[Items from a data source]
....................
(** C9.  In every reached session the prep time left lies between 0 and
    [PREP_TIME_SECONDS] and every speaker's speech time left between 0 and
    [SPEECH_TIME_SECONDS].  A tick of either timer is armed only while time
    is left (and, for a speech timer, while its flag is set), and writes
    the time left less exactly one; at 0 no tick is armed. *)
Theorem timers_stay_in_range (s : DebateSession.t) :
  reachable s ->
  0 <= prepTimeLeft s <= PREP_TIME_SECONDS
  /\ (forall sp, In sp (speakers s) ->
        0 <= Speaker.speechTimeLeft sp <= SPEECH_TIME_SECONDS)
  /\ (forall e, prepTimerEffect s = Some e ->
        0 < prepTimeLeft s
        /\ prepTimeLeft (stored s [e]) = prepTimeLeft s - 1)
  /\ (prepTimeLeft s = 0 -> prepTimerEffect s = None)
  /\ (forall sp e, In sp (speakers s) ->
        SpeakerRecorder.speechTimerEffect sp = Some e ->
        exists u,
          e = SpeakerRecorder.OnUpdateSpeaker (Speaker.id sp) u
          /\ Speaker.isSpeechTimerRunning sp = true
          /\ 0 < Speaker.speechTimeLeft sp
          /\ Speaker.speechTimeLeft (merge sp u) = Speaker.speechTimeLeft sp - 1)
  /\ (forall sp, In sp (speakers s) -> Speaker.speechTimeLeft sp = 0 ->
        SpeakerRecorder.speechTimerEffect sp = None).
Proof.
  intros Hs.
  destruct (reachable_invariant s Hs) as [_ Hspeech _ (Hprep0 & Hprep) _ _ _].
  rewrite Forall_forall in Hspeech.
  conjuncts; auto using prepTimerEffect_zero, speechTimerEffect_zero.
  - intros e He. apply prepTimerEffect_inv in He as (_ & Hpos & ->). auto.
  - intros sp e _ He. apply speechTimerEffect_inv in He as (Hrun & Hpos & ->).
    eexists. conjuncts; eauto.
Qed.

Lemma timers_stay_in_range_witness :
  0 <= prepTimeLeft Examples.allScored <= PREP_TIME_SECONDS
  /\ (forall sp, In sp (speakers Examples.allScored) ->
        0 <= Speaker.speechTimeLeft sp <= SPEECH_TIME_SECONDS).
Proof.
  pose proof (timers_stay_in_range Examples.allScored allScored_reachable) as H.
  split; apply H.
Defined.

Lemma NoDup_map_same {A B : Type} (f : A -> B) (l : list A) (a b : A) :
  NoDup (map f l) -> In a l -> In b l -> f a = f b -> a = b.
Proof.
  induction l as [| x l IH]; cbn; [contradiction |].
  intros Hnd Ha Hb Hab. inversion Hnd as [| ? ? Hx Hl]; subst.
  destruct Ha as [-> | Ha], Hb as [-> | Hb]; auto.
  - exfalso. apply Hx. rewrite Hab. now apply in_map.
  - exfalso. apply Hx. rewrite <- Hab. now apply in_map.
Qed.

Lemma roster_ids (s : DebateSession.t) :
  invariant s ->
  map Speaker.id (speakers s) = ["1"; "2"; "3"; "4"; "5"; "6"; "7"; "8"].
Proof.
  intros Hinv. pose proof (inv_roster s Hinv) as H.
  apply (f_equal (map (fun x => fst (fst x)))) in H.
  now rewrite !map_map in H.
Qed.

Lemma same_id_same_speaker (s : DebateSession.t) (a b : Speaker.t) :
  invariant s -> In a (speakers s) -> In b (speakers s) ->
  Speaker.id a = Speaker.id b -> a = b.
Proof.
  intros Hinv. apply NoDup_map_same. rewrite (roster_ids s Hinv).
  repeat constructor; cbn; intuition discriminate.
Qed.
....................
What to produce ▸ What you write should match, character for character, the lines from the one with "map Speaker.id (speakers" to the end of the data, both included.

Task solution ▸
  map Speaker.id (speakers s) = ["1"; "2"; "3"; "4"; "5"; "6"; "7"; "8"].
Proof.
  intros Hinv. pose proof (inv_roster s Hinv) as H.
  apply (f_equal (map (fun x => fst (fst x)))) in H.
  now rewrite !map_map in H.
Qed.

Lemma same_id_same_speaker (s : DebateSession.t) (a b : Speaker.t) :
  invariant s -> In a (speakers s) -> In b (speakers s) ->
  Speaker.id a = Speaker.id b -> a = b.
Proof.
  intros Hinv. apply NoDup_map_same. rewrite (roster_ids s Hinv).
  repeat constructor; cbn; intuition discriminate.
Qed.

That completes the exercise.